Priority-Setting Processes for Expensive Treatments for Chronic Diseases

Review
In: Cardiovascular, Respiratory, and Related Disorders. 3rd edition. Washington (DC): The International Bank for Reconstruction and Development / The World Bank; 2017 Nov 17. Chapter 21.

Excerpt

Cardiovascular, respiratory, and related chronic disorders are an increasing concern in low- and middle-income countries (LMICs). In 2010, 19 percent (408.7 million) of total disability-adjusted life years (DALYs) and 39 percent (17.0 million) of total deaths in LMICs were attributable to cardiovascular and circulatory diseases, chronic respiratory diseases, diabetes mellitus, and chronic kidney diseases combined. The burden in LMICs accounts for 85 percent and 80 percent of global cardiovascular, respiratory, and related chronic disorder DALYs and deaths, respectively (IHME 2013).

Several treatment options are available for each disease, ranging from generic pharmacologic treatments, such as aspirin for vascular disease, metformin for diabetes, and salbutamol for chronic respiratory disease, to invasive procedures, such as coronary artery bypass graft surgery for vascular disease or kidney transplant for chronic kidney disease. These invasive procedures are often costly and resource intensive, placing a large burden on a country’s health care system.

Governments face tough allocation choices for limited public resources across many competing priorities, as each country strives to achieve universal coverage of essential health care services under the Sustainable Development Goals. The large and growing burden of cardiovascular, respiratory, and related chronic disorders forces public payers to allocate, or at least consider allocating, increasing resources to these diseases and conditions. This chapter explores the difficulty of rationing health resources in LMICs. Governments and public payers may allocate resources using priority-setting policy tools such as essential medicines lists (EMLs), health benefit plans, and health technology assessment (HTA) agencies.
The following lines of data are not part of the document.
(** The file-backed state implements the interface of the sync service: every
    operation that reports no error has changed exactly the fields of the status
    the interface says. *)
Theorem file_provider_laws : @StateProviderLaws (file_provider env).
Proof.
  split; simpl.
  - intros ids p p'. unfold ss_AddFailedMessageID, failedIDs.
    destruct (FailedMessages (status p)) as [f|] eqn:Hf.
    + intros H. apply failed_status in H. rewrite H, foldl_add_eq. done.
    + destruct ids; [|done]. intros [= <-]. rewrite Hf. simpl. split; [set_solver|].
      rewrite <- Hf. by destruct (status p).
  - intros ids p p'. unfold ss_RemFailedMessageID, failedIDs.
    destruct (FailedMessages (status p)) as [f|] eqn:Hf.
    + intros H. apply failed_status in H. rewrite H, foldl_rem_eq. done.
    + intros [= <-]. rewrite Hf. simpl. split; [set_solver|]. rewrite <- Hf. by destruct (status p).
  - by intros p st [= <-].
  - intros p p'. unfold ss_ClearSyncStatus. destruct (storeUnsafe env _) as [s1 [e|]] eqn:He; [done|].
    intros [= <-]. by apply storeUnsafe_status in He.
  - intros b p p' H. by apply storeUnsafe_status in H.
  - intros b p p' H. by apply storeUnsafe_status in H.
  - intros id i p p' H. by apply storeUnsafe_status in H.
  - intros i p p' H. by apply storeUnsafe_status in H.
Qed.

End runs.

(** ** Crashes *)

(** The disks a crash in the middle of a store can leave: nothing done yet, any
    part of the temporary file written, all of it, or the file replaced. *)
Inductive crashed (st : Status) (path : string) (fs : files) : files -> Prop :=
| crash_before : crashed st path fs fs
| crash_writing partial : crashed st path fs (<[tmp_of path := partial]> fs)
| crash_written :
    crashed st path fs (<[tmp_of path := marshal_file SyncFileVersion (marshal_v1 st)]> fs)
| crash_after :
    crashed st path fs (storeImpl (mkEnv None false) st path fs).1.

(** A crash at any point of a store leaves a disk from which the next start
    loads the status stored before or the new one, and never an error that was not
    there before. *)
Theorem storeImpl_crash_safe st path fs fs' :
  status_ok st -> crashed st path fs fs' ->
  load path fs' = load path fs \/ load path fs' = Ok st.
Proof.
  intros Hs Hc. assert (Hne := tmp_of_ne path). destruct Hc; [by left|left|left|right].
  - apply load_ext. by rewrite lookup_insert_ne.
  - apply load_ext. by rewrite lookup_insert_ne.
  - destruct (storeImpl (mkEnv None false) st path fs) as [fs' err] eqn:He.
    assert (Hspec := storeImpl_spec _ _ _ _ _ _ Hs He). injection He as <- <-. exact Hspec.
Qed.

(** Migrating the old settings writes them once: with no file yet, a migration
    whose store succeeds leaves a file from which exactly the old settings are
    loaded, and every migration after it changes nothing. *)
Theorem MigrateVaultSettings_once env env' path hl hm failed hl' hm' failed' fs fs' :
  fs !! path = None -> MigrateVaultSettings env true path hl hm failed fs = (fs', true, None) ->
  load path fs' = Ok (mkStatus hl hm hm (Some (list_to_set failed)) "" 0 0 "") /\
  MigrateVaultSettings env' true path hl' hm' failed' fs' = (fs', false, None).
Proof.
  intros Hn. unfold MigrateVaultSettings. rewrite Hn.
  destruct (storeImpl _ _ _ _) as [fs1 err] eqn:He. intros [= <- ->].
  apply storeImpl_spec in He as Hl; [|split; unfold i64_ok; simpl; lia]. split; [exact Hl|].
  assert (Hs : is_Some (fs1 !! path)).
  { unfold storeImpl in He. destruct (write_fails env) as [[]|]; [done|done|].
    destruct (rename_fails env); [done|]. injection He as <-. rewrite lookup_insert_eq. eauto. }
  by destruct Hs as [d ->].
Qed.

(** Adding a failed message whose store fails and adding it again: the second call
    reports success, but the message is not on disk. *)
Lemma AddFailedMessageID_retry_lost :
  let env n := match n with O => mkEnv (Some None) false | _ => mkEnv None false end in
  let s0 := mkSyncState "p" DefaultStatus ∅ 0 in
  let s1 := (ss_AddFailedMessageID env ["m"]%string s0).1 in
  (ss_AddFailedMessageID env ["m"]%string s1).2 = None /\
  load "p" (disk (ss_AddFailedMessageID env ["m"]%string s1).1) = Ok DefaultStatus.
Proof. split; reflexivity. Qed.

(** ** Witnesses *)

Definition ex_sync : SyncState := mkSyncState "sync-user" DefaultStatus ∅ 0.

Lemma SyncState_restart_witness :
  load "sync-user" (disk (run_ops (fun _ => mkEnv None false)
    [OpHasLabels true; OpAddFailed ["m1"; "m2"]%string; OpLastMessage "m9" 64] ex_sync)) =
  Ok (mkStatus true false false (Some {["m1"; "m2"]}) "m9" 64 0 "").
Proof.
  refine (proj2 (SyncState_restart (fun _ => mkEnv None false)
    [OpHasLabels true; OpAddFailed ["m1"; "m2"]%string; OpLastMessage "m9" 64] ex_sync _ _ _) _).
  - split; split; reflexivity || discriminate.
  - reflexivity.
  - repeat constructor.
  - intros pre o post Heq.
    destruct pre as [|o1 pre]; [injection Heq as <- <-; reflexivity|].
    destruct pre as [|o2 pre]; [injection Heq as <- <- <-; reflexivity|].
    destruct pre as [|o3 pre]; [injection Heq as <- <- <- <-; reflexivity|].
    injection Heq as _ _ _ Heq. destruct pre; discriminate Heq.
Defined.

Lemma storeImpl_crash_safe_witness :
  load "p" (<["p.tmp"%string := "garb"%string]> ∅) = load "p" ∅ \/
  load "p" (<["p.tmp"%string := "garb"%string]> ∅) = Ok (withLabels true DefaultStatus).
Proof.
  apply (storeImpl_crash_safe (withLabels true DefaultStatus) "p" ∅).
  - split; split; reflexivity || discriminate.
  - apply (crash_writing _ "p" ∅ "garb").
Defined.

Lemma MigrateVaultSettings_once_witness :
  exists fs', MigrateVaultSettings (mkEnv None false) true "p" true true ["m"]%string ∅ = (fs', true, None) /\
    MigrateVaultSettings (mkEnv None false) true "p" false false [] fs' = (fs', false, None).
Proof.
  eexists. split; [reflexivity|].
  apply (MigrateVaultSettings_once (mkEnv None false) (mkEnv None false) "p" true true ["m"]%string false false [] ∅);
    reflexivity.
Defined.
Yet, the processes used to arrive at allocation decisions are rarely evidence based, transparent, or participatory.

Furthermore, although the focus of this chapter is on high-cost treatment, the need for a legitimate and evidence-driven priority-setting process applies to all health conditions and diseases, and preventive measures cannot be ignored; the priority-setting process is not complete without considering local evidence on the costs and benefits of both prevention and treatment.
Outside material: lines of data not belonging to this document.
(** What a poll does with new events.  Let the API answer with events whose last
    identifier is new.  If every subscriber handles every event, the context lives
    and the new identifier can be stored, the loop moves to it, in memory and in
    the store.  If an event fails, neither moves, so the same events are asked for
    again: after a transient error (cancellation, network, JSON type, unexpected
    EOF, status 429 or 5xx) the loop stays as it was and publishes no bad event;
    after any other error it pauses, publishes a bad event that names the failing
    event, and from then on no tick and no call makes it deliver anything or move,
    until someone resumes or rewinds it or the connection changes. *)
Theorem poll_outcome env s evs latest :
  poll_events env (svc_lastEventID s) = Ok evs -> last evs = Some latest ->
  ev_EventID latest <> svc_lastEventID s -> poll_during env = [] ->
  let subs := svc_subscribers (apply_pending s) in
  (pub_ctx (poll_publish env) = None ->
   (forall x event, x ∈ subs -> event ∈ evs -> pub_handle (poll_publish env) x event = None) ->
   (Store (ev_EventID latest) (svc_store s)).2 = None ->
   exists s', poll env s = Some s' /\ svc_lastEventID s' = ev_EventID latest /\
     Load (svc_store s') = Ok (ev_EventID latest)) /\
  (forall d event e, handleEvents (poll_publish env) subs evs = (d, Some (event, e)) ->
   exists s', poll env s = Some s' /\ event ∈ evs /\
     svc_lastEventID s' = svc_lastEventID s /\ svc_store s' = svc_store s /\
     if transient e then
       svc_paused s' = svc_paused (apply_pending s) /\
       Filter (svc_out s') is_bad_event = Filter (svc_out (apply_pending s)) is_bad_event
     else
       svc_paused s' = true /\
       UserBadEvent (svc_userID s) (svc_lastEventID s) (ev_EventID event) (unpackPublisherError e).2
         ∈ svc_out s' /\
       forall ins s'', Forall quiet ins -> run ins s' = Some s'' -> same_progress s' s'').
Proof.
  intros Hev Hl Hne Hdur subs. destruct (apply_pending_progress s) as (Pu & Pst & Pl & Pd).
  unfold poll. rewrite Pl, Hev, Hl, Hdur. destruct (String.eqb_spec (ev_EventID latest) (svc_lastEventID s)); [done|].
  fold subs. split.
  - intros Hc Hh HS. assert (Hn := handleEvents_ok _ subs evs Hc Hh).
    destruct (handleEvents _ subs evs) as [d f]. simpl in Hn. subst f. cbn [do_calls foldl].
    change (svc_store (deliver d (apply_pending s))) with (svc_store (apply_pending s)). rewrite Pst.
    destruct (Store (ev_EventID latest) (svc_store s)) as [st r] eqn:Hst. simpl in HS. subst r.
    eexists. split; [done|]. apply Load_Store in Hst. case_match; done.
  - intros d event e Hh. rewrite Hh. eexists. split; [done|]. split; [by eapply handleEvents_failure|].
    cbn [do_calls foldl]. set (s1 := deliver d (apply_pending s)).
    destruct (handleEventError_frame (svc_lastEventID s) event e s1) as ((_ & Est & El & _) & _).
    destruct (handleEventError_paused (svc_lastEventID s) event e s1) as (out & Hout & Hp).
    set (s2 := (handleEventError _ _ _ _).1) in *.
    split; [etrans; [exact El|exact Pl]|]. split; [etrans; [exact Est|exact Pst]|].
    destruct (transient e).
    + destruct Hp as [Hp Hb]. split; [exact Hp|]. rewrite Hout, Filter_app.
      rewrite (proj2 (Filter_nil out is_bad_event)); [apply app_nil_r|].
      intros p Hin. rewrite forallb_forall in Hb. apply negb_true_iff, Hb. by apply list_elem_of_In.
    + destruct Hp as [Hp Hb]. split; [done|]. split.
      * rewrite Hout. apply elem_of_app. right. by rewrite <- Pu.
      * intros ins s'' Hq Hr. by apply (paused_quiet ins s2 s'' Hp Hq Hr).
Qed.
(* ===== verification/UserIdentity.v ===== *)
(** * User identity (internal/services/useridentity/state.go and service.go,
      internal/usertypes/types.go, addressmode.go and keys.go, pkg/algo/encode.go)

    The addresses of a user, kept as a map and as a list sorted by order, the
    events that change them, what the service publishes about them, and the check
    of the credentials of mail clients. *)

From S2P Require Import Prelude.
From S2P Require Import Strings.
From S2P Require Import Api.
From S2P Require Import UserEvents.

(** ** Base64 of bridge passwords (pkg/algo/encode.go)

    A byte is a number below 256.  [base64.RawURLEncoding] has no padding; its
    decoder skips line breaks. *)

Definition is_byte (b : Z) : Prop := 0 <= b < 256.

Definition b64_char (v : Z) : Z :=
  if v <? 26 then 65 + v else if v <? 52 then 71 + v else if v <? 62 then v - 4
  else if v =? 62 then 45 else 95.

Definition b64_value (c : Z) : option Z :=
  if (65 <=? c) && (c <=? 90) then Some (c - 65)
  else if (97 <=? c) && (c <=? 122) then Some (c - 71)
  else if (48 <=? c) && (c <=? 57) then Some (c + 4)
  else if c =? 45 then Some 62
  else if c =? 95 then Some 63
  else None.

(** Three bytes, or the last one or two, as sextets. *)
Fixpoint B64RawEncode (b : list Z) : list Z :=
  match b with
  | [] => []
  | [x] => [b64_char (x / 4); b64_char ((x mod 4) * 16)]
  | [x; y] => [b64_char (x / 4); b64_char ((x mod 4) * 16 + y / 16); b64_char ((y mod 16) * 4)]
  | x :: y :: z :: rest =>
      b64_char (x / 4) :: b64_char ((x mod 4) * 16 + y / 16)
      :: b64_char ((y mod 16) * 4 + z / 64) :: b64_char (z mod 64) :: B64RawEncode rest
  end.

Fixpoint b64_groups (c : list Z) : option (list Z) :=
  match c with
  | [] => Some []
  | [_] => None
  | [p; q] => p ← b64_value p; q ← b64_value q; Some [p * 4 + q / 16]
  | [p; q; r] =>
      p ← b64_value p; q ← b64_value q; r ← b64_value r;
      Some [p * 4 + q / 16; (q mod 16) * 16 + r / 4]
  | p :: q :: r :: s :: rest =>
      p ← b64_value p; q ← b64_value q; r ← b64_value r; s ← b64_value s;
      tail ← b64_groups rest;
      Some (p * 4 + q / 16 :: (q mod 16) * 16 + r / 4 :: (r mod 4) * 64 + s :: tail)
  end.

Definition B64RawDecode (b : list Z) : option (list Z) :=
  b64_groups (Filter b (fun c => negb ((c =? 10) || (c =? 13)))).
The chapter is divided into three sections. The first section frames the topic of priority setting in health. The second section explores a case study that shows how national essential medicines lists (NEMLs) largely fail to influence prescription shares of types of insulin for which marginal cost-effectiveness has not been fully established in several LMICs. The third section examines a second case study that shows the complexity of the priority-setting process in Thailand’s decision to include dialysis in the national health insurance (NHI) plan’s benefits package.